The proposal represented an attempt by the Democratic governor to recast the well-worn debate as about more than just expanding health coverage, framing it instead as a chance to capture a rare federal incentive payment to spend on dozens of projects, some of them in lawmakers’ backyards.
“We’re going to be utilizing it for projects all across the state,” Evers said at a Wednesday press conference in Middleton. “If the Republicans decide not to do this, they’ll be turning away projects in their own districts.”
But just hours after Evers introduced his plan, several of the Legislature’s top Republicans issued a written statement saying they opposed it.
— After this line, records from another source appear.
(* ===== verification/WindowsRunner.v ===== *)
(** * The window of the application on Windows (src/windows/runner)

    [Win32Window], the [FlutterWindow] that derives from it, the registration of its window class and
    [wWinMain].  The Win32 API and the Flutter engine are parameters: where windows are placed,
    which messages they send and what they answer.  Calls that only draw or move are kept in a
    trace.  The messages that such a call sends while it runs count as arriving after it. *)
From Stdlib Require Import String.
From S2P Require Import Prelude.
#[local] Open Scope Z_scope.

(** ** State *)

Record rect := mkRect { left : Z; top : Z; right : Z; bottom : Z }.

(** A message with what the code reads of its parameters. *)
Inductive message :=
  | WM_NCCREATE (lpCreateParams : Z)
  | WM_DESTROY
  | WM_NCDESTROY
  | WM_CLOSE
  | WM_DPICHANGED (suggested : rect)
  | WM_SIZE
  | WM_ACTIVATE
  | WM_DWMCOLORIZATIONCOLORCHANGED
  | WM_FONTCHANGE
  | OtherMessage (n : Z).

(** [FlutterViewController]: whether it has an engine, and the window of its view. *)
Record controller := mkController { engine : bool; view : option Z }.

(** The object, of its own class or, while the base is destroyed, of [Win32Window]. *)
Record FlutterWindow := mkWindow {
  is_flutter : bool; quit_on_close_ : bool; window_handle_ : Z; child_content_ : Z;
  flutter_controller_ : option controller }.

Inductive api_call :=
  | CreateWindow_call (left top width height : Z)
  | SetParent (child parent : Z)
  | MoveWindow (window left top width height : Z)
  | SetWindowPos (window left top width height : Z)
  | SetFocus (window : Z)
  | ShowWindow (window : Z)
  | DwmSetWindowAttribute (window : Z) (dark : bool)
  | EnableNonClientDpiScaling (window : Z)
  | DefWindowProc_call (window : Z) (m : message)
  | RegisterPlugins
  | SetNextFrameCallback
  | ForceRedraw
  | ReloadSystemFonts.

(** The process: the class known to the system and to the registrar, the number of objects, the
    windows with their user data, the object at the address [this], the posted [WM_QUIT], and
    the trace. *)
Record process := Process {
  class_exists : bool; class_registered_ : bool; g_active_window_count : Z; windows : gmap Z Z;
  object : option FlutterWindow; quit_posted : bool; trace : list api_call }.

Definition the_window : Z := 1.

Class Win32 := {
  create_place : process -> Z;
  creation_messages : list message;
  DefWindowProc_result : Z -> message -> Z;
  GetClientRect : Z -> rect;
  AppsUseLightTheme : process -> option Z;
  DpiForPoint : Z -> Z -> Z;
  (** [source * (dpi / 96.0)] as a double, truncated. *)
  scaled : Z -> Z -> Z;
  FlutterViewController_new : Z -> Z -> controller;
  HandleTopLevelWindowProc : process -> Z -> message -> option Z }.

Abbreviation W := (M process).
“Our unique-to-Wisconsin solution is working, and we will not shift tens of thousands of people off their private insurance to a government-run system,” said Assembly Speaker Robin Vos, R-Rochester, and Senate Majority Leader Devin LeMahieu, R-Oostburg.
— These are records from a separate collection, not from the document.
(** * AnimatedBackground: the animation engine of src/components/AnimatedBackground.tsx

    A shallow embedding of the engine behind the animated line field: the
    seedable gradient-noise generator ([Noise]), the lattice of points
    ([setLines]), the per-frame physics ([movePoints]), the polyline
    renderer ([moved], [drawLines]) and the throttled frame callback
    ([tick]).

    Numbers.  Two readings of a JavaScript number are used.  Where a
    statement does not turn on rounding (the tables of the generator, the
    table reads of a sample, the control flow of the frame callback, the
    clamps of the simulator), a number is an exact rational [Q] (every
    finite double is one) and decimal literals of the source such as [0.06]
    stand for the rational they denote.  Where it does turn on rounding
    (how many columns and rows [setLines] builds, the tenth at which
    [moved] issues a coordinate), the functions are modelled a second time
    on IEEE 754 binary64 values, in [Binary64] at the end, and the
    statements about them are made there.  Integer-valued numbers that the
    source pushes through bitwise operators or uses as array indices and
    loop bounds are [Z], with the 32-bit wrap-around of the bitwise
    operators written out ([JS.ToInt32]).

    Host functions.  [Math.cos], [Math.sin], [Math.hypot] and [Math.atan2]
    are provided by the host; the engine is parametrised by an
    implementation [Math] of that interface, of which only range facts are
    required.  [RefMath] is a small rational implementation on which the
    model can be run. *)

From Stdlib Require Import ZArith QArith Qround Qabs Qminmax Lia Lqa List String.
From stdpp Require Import base option list.

Local Open Scope Z_scope.

(** ** JavaScript primitives used by the source *)

Module JS.

(** ToInt32 of an integer-valued number: wrap into [-2^31, 2^31). *)
Definition ToInt32 (z : Z) : Z := (z + 2 ^ 31) mod 2 ^ 32 - 2 ^ 31.

(** [a & b], [a | b], [a ^ b], [a << k], [a >> k] on integer-valued numbers. *)
Definition bitand (a b : Z) : Z := Z.land (ToInt32 a) (ToInt32 b).
Definition bitor (a b : Z) : Z := Z.lor (ToInt32 a) (ToInt32 b).
Definition bitxor (a b : Z) : Z := Z.lxor (ToInt32 a) (ToInt32 b).
Definition shl (a k : Z) : Z := ToInt32 (Z.shiftl (ToInt32 a) (k mod 32)).
Definition sar (a k : Z) : Z := Z.shiftr (ToInt32 a) (k mod 32).

(** [a % b] on integers: the remainder takes the sign of the dividend. *)
Definition rem (a b : Z) : Z := Z.rem a b.

(** [a < b] on numbers. *)
Definition lt (a b : Q) : bool := negb (Qle_bool b a).

(** [Math.floor], [Math.ceil], [Math.round] (halves round up), [Math.min],
    [Math.max]. *)
Definition floor (q : Q) : Z := Qfloor q.
Definition ceil (q : Q) : Z := Qceiling q.
Definition round (q : Q) : Z := Qfloor (q + (1 # 2)).
Definition min (a b : Q) : Q := Qmin a b.
Definition max (a b : Q) : Q := Qmax a b.

(** An array is a list of slots; [None] is a hole, read as [undefined].
    [new Array(n)] has [n] holes. *)
Abbreviation Array A := (list (option A)) (only parsing).
Definition newArray {A} (n : nat) : Array A := replicate n None.

(** [arr[i]]: [undefined] ([None]) for a hole and outside the array. *)
Definition get {A} (arr : Array A) (i : Z) : option A :=
  if i <? 0 then None else mjoin (arr !! Z.to_nat i).

(** [arr[i] = v] for [0 <= i]: in range the slot is overwritten, beyond the
    end the array grows, leaving holes in between. *)
Definition set {A} (arr : Array A) (i : nat) (v : option A) : Array A :=
  if (i <? length arr)%nat then <[i := v]> arr
  else arr ++ replicate (i - length arr) None ++ [v].

(** The indices visited by [for (let i = lo; i < hi; i++)]. *)
Definition range (lo hi : Z) : list Z :=
  map (fun k => lo + Z.of_nat k) (seq 0 (Z.to_nat (hi - lo))).

(** The value of [Math.ceil(a / b)] in exact arithmetic: an integer when
    [b] is not zero, otherwise [Infinity], [-Infinity] or [NaN] by the sign
    of [a] (the divisors of the source are literals of [config], never
    [-0]).  [Binary64.ceil] is [Math.ceil] on doubles. *)
Inductive Bound : Type :=
| Finite (n : Z)
| PosInfinity
| NegInfinity
| NaN.

Definition ceilDiv (a b : Q) : Bound :=
  if Qeq_bool b 0 then
    (if Qeq_bool a 0 then NaN else if lt 0 a then PosInfinity else NegInfinity)
  else Finite (ceil (a / b)).

(** The indices visited by [for (let i = 0; i <= total; i++)]; [None] when
    the loop never ends ([total] is [Infinity]).  A comparison with [NaN]
    is false. *)
Definition upTo (total : Bound) : option (list Z) :=
  match total with
  | Finite n => Some (range 0 (n + 1))
  | PosInfinity => None
  | NegInfinity | NaN => Some []
  end.

End JS.

(** ** The host's [Math] object

    The four functions the source calls, with what is relied on: [cos] and
    [sin] stay within [-1, 1], and [hypot] of a zero displacement is 0. *)

Class Math : Type := {
  cos : Q -> Q;
  sin : Q -> Q;
  hypot : Q -> Q -> Q;
  atan2 : Q -> Q -> Q;
  cos_range : forall a, (-1 <= cos a <= 1)%Q;
  sin_range : forall a, (-1 <= sin a <= 1)%Q;
  hypot_zero : forall dx dy, (dx == 0 -> dy == 0 -> hypot dx dy == 0)%Q
}.

(** ** class Grad *)

Module Grad.

Record t : Type := mk { x : Q; y : Q; z : Q }.

Definition dot2 (g : t) (x0 y0 : Q) : Q := (x g * x0 + y g * y0)%Q.

End Grad.

(** ** class Noise *)

Module Noise.

Record t : Type := mk {
  grad3 : list Grad.t;
  p : list Z;
  perm : JS.Array Z;
  gradP : JS.Array Grad.t
}.

Definition grad3_init : list Grad.t :=
  [ Grad.mk 1 1 0; Grad.mk (-1) 1 0; Grad.mk 1 (-1) 0; Grad.mk (-1) (-1) 0;
    Grad.mk 1 0 1; Grad.mk (-1) 0 1; Grad.mk 1 0 (-1); Grad.mk (-1) 0 (-1);
    Grad.mk 0 1 1; Grad.mk 0 (-1) 1; Grad.mk 0 1 (-1); Grad.mk 0 (-1) (-1) ]%Q.

Definition p_init : list Z :=
  [151; 160; 137; 91; 90; 15; 131; 13; 201; 95; 96; 53; 194; 233; 7; 225; 140; 36; 103; 30;
   69; 142; 8; 99; 37; 240; 21; 10; 23; 190; 6; 148; 247; 120; 234; 75; 0; 26; 197; 62; 94; 252; 219;
   203; 117; 35; 11; 32; 57; 177; 33; 88; 237; 149; 56; 87; 174; 20; 125; 136; 171; 168; 68; 175; 74;
   165; 71; 134; 139; 48; 27; 166; 77; 146; 158; 231; 83; 111; 229; 122; 60; 211; 133; 230; 220; 105;
   92; 41; 55; 46; 245; 40; 244; 102; 143; 54; 65; 25; 63; 161; 1; 216; 80; 73; 209; 76; 132; 187; 208;
   89; 18; 169; 200; 196; 135; 130; 116; 188; 159; 86; 164; 100; 109; 198; 173; 186; 3; 64; 52; 217;
   226; 250; 124; 123; 5; 202; 38; 147; 118; 126; 255; 82; 85; 212; 207; 206; 59; 227; 47; 16; 58; 17;
   182; 189; 28; 42; 223; 183; 170; 213; 119; 248; 152; 2; 44; 154; 163; 70; 221; 153; 101; 155; 167;
   43; 172; 9; 129; 22; 39; 253; 19; 98; 108; 110; 79; 113; 224; 232; 178; 185; 112; 104; 218; 246;
   97; 228; 251; 34; 242; 193; 238; 210; 144; 12; 191; 179; 162; 241; 81; 51; 145; 235; 249; 14; 239;
   107; 49; 192; 214; 31; 181; 199; 106; 157; 184; 84; 204; 176; 115; 121; 50; 45; 127; 4; 150; 254;
   138; 236; 205; 93; 222; 114; 67; 29; 24; 72; 243; 141; 128; 195; 78; 66; 215; 61; 156; 180].

(** The value [v] computed in iteration [i] of [seed]'s loop, for the
    integer [s] that [seed] has reached after its first three lines.  A
    missing [p[i]] would be [undefined], which [^] reads as 0. *)
Definition seedValue (s : Z) (ptab : list Z) (i : Z) : Z :=
  let pi := nth (Z.to_nat i) ptab 0 in
  if negb (JS.bitand i 1 =? 0)
  then JS.bitxor pi (JS.bitand s 255)
  else JS.bitxor pi (JS.bitand (JS.sar s 8) 255).

(** [arr[i] = arr[i + 256] = v]: in a chained assignment the right-most
    target is written first. *)
Definition setBoth {A} (arr : JS.Array A) (i : Z) (v : option A) : JS.Array A :=
  JS.set (JS.set arr (Z.to_nat (i + 256)) v) (Z.to_nat i) v.

(** [grad3[k]]. *)
Definition gradient (g3 : list Grad.t) (k : Z) : option Grad.t :=
  if k <? 0 then None else g3 !! Z.to_nat k.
Wisconsin is one of a dozen states that have decided not to expand Medicaid since the passage of the Affordable Care Act.
Wisconsin offers Medicaid, or BadgerCare, to people who earn up to 100 percent of the federal poverty level. Evers’ proposed budget would have expanded that to 138 percent, which would have covered an estimated 91,000 additional residents. BadgerCare currently covers about 1 million people in Wisconsin.
Republicans on the Legislature’s budget committee rejected the governor’s plan, just as they did two years ago after Evers proposed expanding Medicaid in his 2019 budget.